■ TASK DIRECTIONS
Begin at the top of the following data. Copy each line exactly until you have copied the line containing "Proof. induction l".
*** AVAILABLE DATA ***
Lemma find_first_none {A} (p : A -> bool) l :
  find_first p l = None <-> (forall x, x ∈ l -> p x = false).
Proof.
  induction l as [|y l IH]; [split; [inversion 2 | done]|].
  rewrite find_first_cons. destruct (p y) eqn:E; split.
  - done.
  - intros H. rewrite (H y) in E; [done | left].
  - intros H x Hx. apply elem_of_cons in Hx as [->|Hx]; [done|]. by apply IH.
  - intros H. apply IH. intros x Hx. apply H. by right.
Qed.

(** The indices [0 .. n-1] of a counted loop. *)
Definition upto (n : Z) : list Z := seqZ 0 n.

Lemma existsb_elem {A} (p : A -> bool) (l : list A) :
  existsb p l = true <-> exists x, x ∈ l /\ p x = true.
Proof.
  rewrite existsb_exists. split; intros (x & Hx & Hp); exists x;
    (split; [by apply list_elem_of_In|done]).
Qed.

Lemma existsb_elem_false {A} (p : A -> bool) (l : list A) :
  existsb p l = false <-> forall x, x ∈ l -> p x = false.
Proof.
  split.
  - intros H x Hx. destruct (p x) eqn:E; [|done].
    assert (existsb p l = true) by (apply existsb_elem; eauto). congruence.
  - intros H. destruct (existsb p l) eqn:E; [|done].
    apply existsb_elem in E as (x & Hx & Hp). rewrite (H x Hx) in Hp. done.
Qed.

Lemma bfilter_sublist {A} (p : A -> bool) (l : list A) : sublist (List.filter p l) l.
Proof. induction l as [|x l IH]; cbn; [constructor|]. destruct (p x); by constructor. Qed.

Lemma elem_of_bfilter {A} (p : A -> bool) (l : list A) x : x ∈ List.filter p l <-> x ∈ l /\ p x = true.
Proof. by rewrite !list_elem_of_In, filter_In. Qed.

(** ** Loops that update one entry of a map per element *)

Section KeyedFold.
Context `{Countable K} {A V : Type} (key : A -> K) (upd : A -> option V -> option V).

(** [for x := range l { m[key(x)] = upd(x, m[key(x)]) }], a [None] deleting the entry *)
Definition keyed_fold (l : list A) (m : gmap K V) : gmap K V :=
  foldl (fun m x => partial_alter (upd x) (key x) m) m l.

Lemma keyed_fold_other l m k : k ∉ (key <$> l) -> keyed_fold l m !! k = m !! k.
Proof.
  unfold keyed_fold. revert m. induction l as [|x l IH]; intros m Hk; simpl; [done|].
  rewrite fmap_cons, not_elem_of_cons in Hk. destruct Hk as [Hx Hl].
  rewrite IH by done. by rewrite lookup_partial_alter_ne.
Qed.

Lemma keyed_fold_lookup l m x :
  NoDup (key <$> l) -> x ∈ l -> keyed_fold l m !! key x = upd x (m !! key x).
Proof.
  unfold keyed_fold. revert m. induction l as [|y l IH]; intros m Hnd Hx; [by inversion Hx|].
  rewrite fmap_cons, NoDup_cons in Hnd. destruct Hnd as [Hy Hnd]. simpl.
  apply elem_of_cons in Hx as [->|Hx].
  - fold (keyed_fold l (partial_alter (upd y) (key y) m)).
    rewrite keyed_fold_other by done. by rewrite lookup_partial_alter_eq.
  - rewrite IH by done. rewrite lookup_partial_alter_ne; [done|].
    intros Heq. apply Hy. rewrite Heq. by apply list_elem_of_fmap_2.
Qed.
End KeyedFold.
***
■ RESPONSE TO THIS TASK
Lemma find_first_none {A} (p : A -> bool) l :
  find_first p l = None <-> (forall x, x ∈ l -> p x = false).
Proof.
  induction l as [|y l IH]; [split; [inversion 2 | done]|].
  rewrite find_first_cons. destruct (p y) eqn:E; split.
  - done.
  - intros H. rewrite (H y) in E; [done | left].
  - intros H x Hx. apply elem_of_cons in Hx as [->|Hx]; [done|]. by apply IH.
  - intros H. apply IH. intros x Hx. apply H. by right.
Qed.

(** The indices [0 .. n-1] of a counted loop. *)
Definition upto (n : Z) : list Z := seqZ 0 n.

Lemma existsb_elem {A} (p : A -> bool) (l : list A) :
  existsb p l = true <-> exists x, x ∈ l /\ p x = true.
Proof.
  rewrite existsb_exists. split; intros (x & Hx & Hp); exists x;
    (split; [by apply list_elem_of_In|done]).
Qed.

Lemma existsb_elem_false {A} (p : A -> bool) (l : list A) :
  existsb p l = false <-> forall x, x ∈ l -> p x = false.
Proof.
  split.
  - intros H x Hx. destruct (p x) eqn:E; [|done].
    assert (existsb p l = true) by (apply existsb_elem; eauto). congruence.
  - intros H. destruct (existsb p l) eqn:E; [|done].
    apply existsb_elem in E as (x & Hx & Hp). rewrite (H x Hx) in Hp. done.
Qed.

Lemma bfilter_sublist {A} (p : A -> bool) (l : list A) : sublist (List.filter p l) l.
Proof. induction l as [|x l IH]; cbn; [constructor|]. destruct (p x); by constructor. Qed.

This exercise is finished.